Jakarta – Pemerintah bersama DPR RI menyepakati Rancangan Undang-Undang
Pelindungan Pekerja Rumah Tangga (RUU PPRT) disahkan menjadi
undang-undang. Pengesahan ini mengakhiri penantian panjang selama 22
tahun dalam menghadirkan kepastian payung hukum pelindungan dan jaminan
sosial bagi pekerja rumah tangga. Pengesahan ini bermakna spesial karena
bertepatan dengan momen Hari Kartini, serta menjadi kado menjelang
peringatan Hari Buruh Internasional (May Day) tahun 2026.
Keputusan
pengesahan diambil dalam Rapat Paripurna DPR ke-17 Masa Persidangan IV
Tahun Sidang 2025–2026 yang dipimpin oleh Ketua DPR RI, Puan Maharani,
di Kompleks Parlemen Senayan, Jakarta, Selasa (21/4/2026).

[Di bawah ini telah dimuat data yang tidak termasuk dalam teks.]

(* ===== verification/GroupDemo.v ===== *)
(** * A concrete group

    Three servers whose process counts its calls and persists the count: the
    theorems of [GroupTheorems.v] and [GroupRun.v] at concrete runs. *)
From S2P Require Import Prelude Strs Persister LabRpc Group GroupTheorems GroupRun.

(** The program: it starts from the persisted count, and a call adds one. *)
#[export] Instance counter : Program Z := {
  prog_start _ _ _ p := match ReadRaftState p with [n] => n | _ => 0 end;
  prog_call _ _ '(p, n) := ((Save p [n + 1] [], n + 1), ([n + 1], true));
  prog_heap n := n;
}.

Abbreviation DWorld := (World string (Process (D := Z))).

Section Exec.
Context `{!Program D}.

(** A check that a step is legal, for runs without operations on other ends. *)
Definition g_legalb (o : GOp (D := D)) (st : ServerGrp * World string (Process (D := D))) : bool :=
  match o with
  | GStart _ _ a _ => match heap st.2 !! a with None => true | Some _ => false end
  | GEvent (EvServer _ _) => false
  | GEvent (EvOp o) => match o with OpReliable _ | OpLongReordering _ => true | _ => false end
  | _ => true
  end.

Fixpoint g_exec (os : list GOp) (st : ServerGrp * World string (Process (D := D)))
    : option (ServerGrp * World string Process) :=
  match os with
  | [] => Some st
  | o :: os => if g_legalb o st then st ← g_op o st; g_exec os st else None
  end.

Lemma g_exec_run os st st' : g_exec os st = Some st' → g_run os st st'.
Proof.
  revert st. induction os as [|o os IH]; intros st; cbn [g_exec]; [intros [= ->]; constructor|].
  destruct (g_legalb o st) eqn:Hl; [|done]. intros (st1 & Ho & Hr)%bind_Some.
  econstructor; [|exact Ho|by apply IH].
  destruct o; try done; cbn in Hl |- *; [by destruct (heap st.2 !! a)|].
  destruct e as [[]| | | | | | | | |]; done.
Qed.
End Exec.

Definition is_some {A} (o : option A) : bool := match o with Some _ => true | None => false end.

Lemma default_some {A} (d : A) (o : option A) : is_some o = true → o = Some (default d o).
Proof. by destruct o. Qed.

Ltac run_demo :=
  rewrite <-?surjective_pairing; apply default_some; vm_compute; reflexivity.

(** ** The group *)

Definition rnd3 (i j : nat) : string := "end-" +:+ Itoa (Z.of_nat i) +:+ "-" +:+ Itoa (Z.of_nat j).
Definition rnd_again (gen : nat) (i j : nat) : string :=
  "end-" +:+ Itoa (Z.of_nat gen) +:+ "-" +:+ Itoa (Z.of_nat i) +:+ "-" +:+ Itoa (Z.of_nat j).

Definition no_group : ServerGrp := MkServerGrp [] [] 0 [].
Definition made : ServerGrp * Network string := default (no_group, MakeNetwork) (makeSrvGrp rnd3 0 3 MakeNetwork).
Definition made_world : ServerGrp * DWorld := (made.1, init_world made.2 ∅).

Definition start_all : list (GOp (D := Z)) :=
  (λ i : nat, GStart (rnd_again 1 i) true i (Z.of_nat i)) <$> seq 0 3.
Definition connect_all : list (GOp (D := Z)) := (λ i, GConnect i [0; 1; 2]) <$> [0; 1; 2].

Definition call_of (i j : nat) : reqMsg string := MkReqMsg (rnd_again 1 i j) "C.Inc" [].

(** Server 0 calls server 1 twice. *)
Definition two_calls : list (GOp (D := Z)) :=
  GEvent <$> [EvTake 0 (call_of 0 1); EvStart 0 false; EvRun 0; EvFinish 0 false false;
              EvTake 1 (call_of 0 1); EvStart 1 false; EvRun 1].

Definition run_ops : list (GOp (D := Z)) := start_all ++ connect_all ++ two_calls.
Definition running_st : ServerGrp * DWorld := default made_world (g_exec run_ops made_world).

Lemma running_reach : g_reach running_st.1 running_st.2.
Proof.
  exists rnd3, 0, 3, made.1, made.2, run_ops. split; [lia|].
  split; [vm_compute; reflexivity|]. apply g_exec_run. rewrite <-surjective_pairing.
  apply default_some. vm_compute. reflexivity.
Qed.

Lemma group_invariant_witness : g_reach running_st.1 running_st.2 ∧
  ∃ e, end_of running_st.1 0 1 = Some e ∧ e ∈ ends (net running_st.2) ∧
    connections (net running_st.2) !! e = Some (Some (ServerName (gid running_st.1) 1)) ∧
    ∀ i' j', end_of running_st.1 i' j' = Some e → i' = 0 ∧ j' = 1.
Proof.
  split; [apply running_reach|].
  apply (group_invariant running_st.1 running_st.2 running_reach); vm_compute; done.
Defined.

Lemma g_op_simulated_witness :
  g_op (GIsolate 1) running_st = Some (default running_st (isolate 1 running_st)) ∧
  simulated running_st.2 (default running_st (isolate 1 running_st)).2.
Proof.
  assert (g_op (GIsolate 1) running_st = Some (default running_st (isolate 1 running_st))) as H
    by (apply default_some; vm_compute; reflexivity).
  split; [exact H|].
  apply (g_op_simulated (GIsolate 1) running_st.1 running_st.2
           (default running_st (isolate 1 running_st)).1); [exact I|].
  rewrite <-!surjective_pairing. exact H.
Defined.

(** ** Choosing a partition, and calls across it *)

Lemma MakePartition_spec_witness : N running_st.1 = 3 ∧
  ∃ p1 p2, MakePartition 1 running_st.1 = Some (p1, p2) ∧ p1 ++ p2 ≡ₚ all running_st.1 ∧
    (∀ i, i ∈ p1 → i ∉ p2) ∧ len p1 = N running_st.1 / 2 + 1 ∧ 1 ∈ p2.
Proof.
  split; [vm_compute; reflexivity|].
  apply (MakePartition_spec 1 running_st.1); vm_compute; [done|done|split; done].
Defined.

Example MakePartition_4 : MakePartition 1 (MkServerGrp (replicate 4 (MkServer None [] None)) [] 0 [])
  = Some ([0; 2; 3], [0; 1]).
Proof. reflexivity. Qed.

Lemma running_shape : group_shape running_st.1.
Proof. eapply ok_shape, reach_ok, running_reach. Qed.

Lemma parts_disjoint (x : Z) : x ∈ [0; 2] → x ∉ [1].
Proof. rewrite !elem_of_cons, !elem_of_nil. lia. Qed.

Lemma parts_members : Forall (member running_st.1) ([0; 2] ++ [1]).
Proof. repeat constructor; vm_compute; done. Qed.

Lemma Partition_spec_witness :
  ∃ conn en, Partition [0; 2] [1] (running_st.1, net running_st.2) =
      Some (set_connected conn running_st.1, set_enabled en (net running_st.2)) ∧
    len conn = len (connected running_st.1) ∧
    ∀ a b e, end_of running_st.1 a b = Some e →
      (a ∈ [0; 2] ∧ b ∈ [0; 2] ∨ a ∈ [1] ∧ b ∈ [1] → en !! e = Some true) ∧
      (a ∈ [0; 2] ∧ b ∈ [1] ∨ a ∈ [1] ∧ b ∈ [0; 2] → en !! e = Some false) ∧
      (a ∉ [0; 2] ++ [1] ∨ b ∉ [0; 2] ++ [1] → en !! e = enabled (net running_st.2) !! e).
Proof.
  apply (Partition_spec [0; 2] [1] running_st.1 (net running_st.2) running_shape
    parts_members parts_disjoint).
Defined.

Definition parted : ServerGrp * DWorld := default running_st (on_net (Partition [0; 2] [1]) running_st).

Lemma parted_eq : on_net (Partition [0; 2] [1]) (running_st.1, running_st.2) = Some (parted.1, parted.2).
Proof. run_demo. Qed.

Lemma running_2 : running running_st.1 running_st.2 2 2 (MakePersister, 0).
Proof. split; vm_compute; reflexivity. Qed.

Lemma running_1 : running running_st.1 running_st.2 1 1 (Save MakePersister [2] [], 2).
Proof. split; vm_compute; reflexivity. Qed.

(** Server 0 calls server 2, of its part, and server 1, of the other. *)
Lemma partition_calls_witness :
  (let '(p', r) := prog_call "C.Inc" [] (MakePersister, 0) in
   ∃ w'', happens [EvTake 2 (call_of 0 2); EvStart 2 false; EvRun 2; EvFinish 2 false false] parted.2 = Some w'' ∧
     Forward_result 2 w'' = Some r ∧ process 2 (heap w'') = Some p') ∧
  (∃ w'', happens [EvTake 2 (call_of 0 1); EvStart 2 false; EvTimer 2] parted.2 = Some w'' ∧
     Forward_result 2 w'' = Some ([], false) ∧ heap w'' = heap running_st.2).
Proof.
  assert (reliable (net running_st.2) = true) as H1 by (vm_compute; reflexivity).
  assert (longReordering (net running_st.2) = false) as H2 by (vm_compute; reflexivity).
  assert (listening running_st.2 = true) as H3 by (vm_compute; reflexivity).
  assert (reqs running_st.2 !! 2%nat = None) as H4 by (vm_compute; reflexivity).
  assert (end_of running_st.1 0 2 = Some (endname (call_of 0 2))) as H5 by (vm_compute; reflexivity).
  assert (end_of running_st.1 0 1 = Some (endname (call_of 0 1))) as H6 by (vm_compute; reflexivity).
  assert (is_Some (split_method "C.Inc")) as H7 by (by eexists).
  pose proof (partition_calls running_st.1 running_st.2 [0; 2] [1] parted.1 parted.2 0 2 2
      (MakePersister, 0) 2 (call_of 0 2) false false false running_reach parts_members
      parts_disjoint parted_eq H1 H2 H3 H4 H5 H7 running_2) as [Hin _].
  pose proof (partition_calls running_st.1 running_st.2 [0; 2] [1] parted.1 parted.2 0 1 1
      (Save MakePersister [2] [], 2) 2 (call_of 0 1) false false false running_reach parts_members
      parts_disjoint parted_eq H1 H2 H3 H4 H6 H7 running_1) as [_ Hout].
  split; [apply Hin|apply Hout]; left; split; repeat constructor.
Defined.

(** ** Shutting a server down and starting it again *)

(** Server 1 has answered one call and has just run another. *)
Definition isolated : ServerGrp * DWorld := default running_st (isolate 1 running_st).
Definition stopped : ServerGrp * DWorld := default running_st (stop_process 1 isolated).
Definition meanwhile : list (GOp (D := Z)) := [GEvent (EvFinish 1 false false); GConnect 1 [0; 1; 2]].
Definition later : ServerGrp * DWorld := default running_st (g_exec meanwhile stopped).
Definition restarted : ServerGrp * DWorld := default running_st (StartServer (rnd_again 2 1) true 9 1 later).

Lemma isolated_eq : isolate 1 (running_st.1, running_st.2) = Some (isolated.1, isolated.2).
Proof. run_demo. Qed.

Lemma later_run : g_run meanwhile (stopped.1, stopped.2) (later.1, later.2).
Proof.
  apply g_exec_run. run_demo.
Qed.

Lemma isolated_reach : g_reach isolated.1 isolated.2.
Proof.
  exists rnd3, 0, 3, made.1, made.2, (run_ops ++ [GIsolate 1]). split; [lia|].
  split; [vm_compute; reflexivity|]. apply g_exec_run. rewrite <-surjective_pairing.
  transitivity (Some (default running_st (g_exec (run_ops ++ [GIsolate 1]) made_world))).
  - apply default_some. vm_compute. reflexivity.
  - vm_compute. reflexivity.
Qed.

Lemma restart_keeps_state_witness :
  process 1 (heap isolated.2) = Some (Save MakePersister [2] [], 2) ∧
  process 1 (heap stopped.2) = None ∧
  ∃ s', go_index (srvs restarted.1) 1 = Some s' ∧ dc s' = Some 9%nat ∧
    saved s' = Some (Save MakePersister [2] []) ∧
    process 9 (heap restarted.2) = Some (Save MakePersister [2] [],
      prog_start (endNames s') (gid later.1) 1 (Save MakePersister [2] [])) ∧
    ∀ j e, go_index (endNames s') j = Some e → e ∉ ends (net later.2).
Proof.
  split; [vm_compute; reflexivity|].
  apply (restart_keeps_state isolated.1 isolated.2 1
    (MkServer (Some MakePersister) (rnd_again 1 1 <$> seq 0 3) (Some 1%nat)) 1
    (Save MakePersister [2] []) 2 stopped.1 stopped.2 meanwhile later.1 later.2 (rnd_again 2 1) 9
    restarted.1 restarted.2 isolated_reach).
  - vm_compute; reflexivity.
  - reflexivity.
  - vm_compute; reflexivity.
  - run_demo.
  - exact later_run.
  - repeat constructor.
  - run_demo.
Defined.

(** The second call ran before the server was isolated; its answer is lost. *)
Lemma shutdown_silent_witness :
  ech running_st.2 !! 1%nat = Some (MkReplyMsg true [2]) ∧ ∀ rep ok,
  Forward_result 1 later.2 = Some (rep, ok) → rep = [] ∧ ok = false.
Proof.
  split; [vm_compute; reflexivity|]. intros rep ok.
  apply (shutdown_silent running_st.1 running_st.2 1 1 isolated.1 isolated.2
    (GStop 1 :: meanwhile) later.1 later.2 1 "server-0-1" true false rep ok running_reach).
  - vm_compute; reflexivity.
  - exact isolated_eq.
  - vm_compute; reflexivity.
  - apply (g_step _ _ _ (stopped.1, stopped.2)); [exact I| |exact later_run].
    run_demo.
Defined.

Lemma ServerName_inj_witness : ServerName 12 3 = ServerName 12 3 ∧ 12 = 12 ∧ 3 = 3.
Proof. split; [reflexivity|]. exact (ServerName_inj 12 3 12 3 eq_refl). Defined.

Sidang
paripurna dihadiri wakil pemerintah di antaranya, Menteri Hukum,
Supratman Andi Agtas; Wakil Menteri Dalam Negeri, Bima Arya; Wakil
Menteri Sekretaris Negara, Bambang Eko Suhariyanto; dan Wakil Menteri
Ketenagakerjaan, Afriansyah Noor; Wakil Menteri Pemberdayaan Perempuan
dan Perlindungan Anak (PPPA), Veronica Tan.
Dalam sidang
tersebut, Puan menyampaikan terima kasih dan penghargaan kepada Menteri
Ketenagakerjaan, Menteri Pemberdayaan Perempuan dan Perlindungan Anak
(PPPA), Menteri Dalam Negeri, dan Menteri Sekretaris Negara atas peran
dan kerja sama selama pembahasan RUU PPRT.
Mewakili pemerintah,
Menteri Hukum Supratman Andi Agtas menegaskan bahwa pembentukan UU PPRT
bertujuan untuk memberikan kepastian hukum kepada pekerja rumah tangga
(PRT) maupun pemberi kerja, mencegah segala bentuk diskriminasi,
eksploitasi, dan pelecehan terhadap PRT, serta mengatur hubungan kerja
yang harmonis dengan menjunjung tinggi nilai-nilai kemanusiaan dan
keadilan.
“Setelah sungguh-sungguh mempertimbangkan pendapat
fraksi-fraksi, izinkan kami mewakili Presiden RI dalam rapat terhormat
ini menyatakan setuju RUU tentang PPRT untuk disahkan menjadi
undang-undang,” katanya.
Sementara itu, Wakil Menteri
Ketenagakerjaan Afriansyah Noor menyambut baik serta memberikan
apresiasi atas diselesaikannya pembahasan RUU PPRT yang telah diusulkan
sejak 2004 dan akhirnya disahkan menjadi undang-undang pada 21 April
2026.
Afriansyah menambahkan bahwa pengesahan RUU PPRT ini
diharapkan dapat menjadi landasan yuridis dalam pelindungan pekerja
rumah tangga di Indonesia. “Kami mewakili Presiden menyampaikan ucapan
terima kasih kepada pimpinan dan anggota Badan Legislasi DPR RI yang
dengan penuh dedikasi dan kerja keras telah menyelesaikan pembahasan RUU
PPRT,” ujarnya.
Sejumlah materi muatan yang diatur dalam UU PPRT
antara lain perekrutan dan lingkup pekerjaan kerumahtanggaan; hubungan
kerja antara pekerja rumah tangga dan pemberi kerja yang didasarkan pada
kesepakatan atau perjanjian kerja; hak dan kewajiban pekerja rumah
tangga, pemberi kerja, serta Perusahaan Penempatan Pekerja Rumah Tangga
(P3RT); pelatihan vokasi bagi calon pekerja rumah tangga dan pekerja
rumah tangga; perizinan berusaha bagi P3RT; pembinaan dan pengawasan
terhadap penyelenggaraan pelindungan pekerja rumah tangga; penyelesaian
perselisihan antara pemberi kerja, pekerja rumah tangga, dan/atau P3RT;
dan peran serta masyarakat dalam pelindungan pekerja rumah tangga.